■ Data to use

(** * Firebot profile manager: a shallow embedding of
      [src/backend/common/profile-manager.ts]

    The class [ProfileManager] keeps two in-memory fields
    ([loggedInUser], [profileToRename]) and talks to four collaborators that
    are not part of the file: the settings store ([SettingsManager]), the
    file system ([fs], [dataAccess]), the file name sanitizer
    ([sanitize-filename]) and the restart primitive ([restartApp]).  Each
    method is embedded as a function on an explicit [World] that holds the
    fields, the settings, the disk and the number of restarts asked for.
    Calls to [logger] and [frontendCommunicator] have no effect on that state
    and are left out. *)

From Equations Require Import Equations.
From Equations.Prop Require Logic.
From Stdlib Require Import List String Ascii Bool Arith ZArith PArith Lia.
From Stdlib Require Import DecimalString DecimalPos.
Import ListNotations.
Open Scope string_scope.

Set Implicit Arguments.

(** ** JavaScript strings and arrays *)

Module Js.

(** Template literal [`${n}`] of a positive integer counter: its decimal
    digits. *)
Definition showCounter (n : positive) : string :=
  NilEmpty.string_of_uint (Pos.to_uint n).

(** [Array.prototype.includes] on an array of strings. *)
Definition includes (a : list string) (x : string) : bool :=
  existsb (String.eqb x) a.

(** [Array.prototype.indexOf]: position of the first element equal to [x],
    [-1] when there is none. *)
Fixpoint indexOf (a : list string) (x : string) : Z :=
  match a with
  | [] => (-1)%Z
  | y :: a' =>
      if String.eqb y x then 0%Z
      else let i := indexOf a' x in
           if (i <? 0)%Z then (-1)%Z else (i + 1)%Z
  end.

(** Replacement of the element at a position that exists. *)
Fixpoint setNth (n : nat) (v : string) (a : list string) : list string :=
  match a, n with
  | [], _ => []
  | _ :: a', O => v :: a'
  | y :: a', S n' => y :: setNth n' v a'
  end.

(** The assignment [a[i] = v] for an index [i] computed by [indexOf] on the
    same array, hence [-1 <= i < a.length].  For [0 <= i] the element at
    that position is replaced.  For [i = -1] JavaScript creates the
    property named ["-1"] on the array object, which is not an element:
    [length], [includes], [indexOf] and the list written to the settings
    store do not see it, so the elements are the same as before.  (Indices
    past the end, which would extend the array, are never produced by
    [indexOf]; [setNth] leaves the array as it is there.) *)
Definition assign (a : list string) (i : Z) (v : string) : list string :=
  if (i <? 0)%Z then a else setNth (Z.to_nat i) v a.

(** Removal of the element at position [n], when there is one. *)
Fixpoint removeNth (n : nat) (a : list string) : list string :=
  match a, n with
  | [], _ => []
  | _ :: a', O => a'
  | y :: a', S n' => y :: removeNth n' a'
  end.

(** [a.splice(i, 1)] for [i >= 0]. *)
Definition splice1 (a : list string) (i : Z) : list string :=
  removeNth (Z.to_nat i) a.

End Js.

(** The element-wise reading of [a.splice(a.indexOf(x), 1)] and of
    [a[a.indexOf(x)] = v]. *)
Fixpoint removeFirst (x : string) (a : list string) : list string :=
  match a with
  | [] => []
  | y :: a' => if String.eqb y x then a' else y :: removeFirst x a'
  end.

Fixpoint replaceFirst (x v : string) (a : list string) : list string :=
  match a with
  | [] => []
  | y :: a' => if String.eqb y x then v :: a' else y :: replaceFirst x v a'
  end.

■ Exercise description
Please print, exactly and with nothing else, the lines from the first line of the entries through the line containing "([sanitize-filename]) and the".

■ Result
(** * Firebot profile manager: a shallow embedding of
      [src/backend/common/profile-manager.ts]

    The class [ProfileManager] keeps two in-memory fields
    ([loggedInUser], [profileToRename]) and talks to four collaborators that
    are not part of the file: the settings store ([SettingsManager]), the
    file system ([fs], [dataAccess]), the file name sanitizer
    ([sanitize-filename]) and the restart primitive ([restartApp]).  Each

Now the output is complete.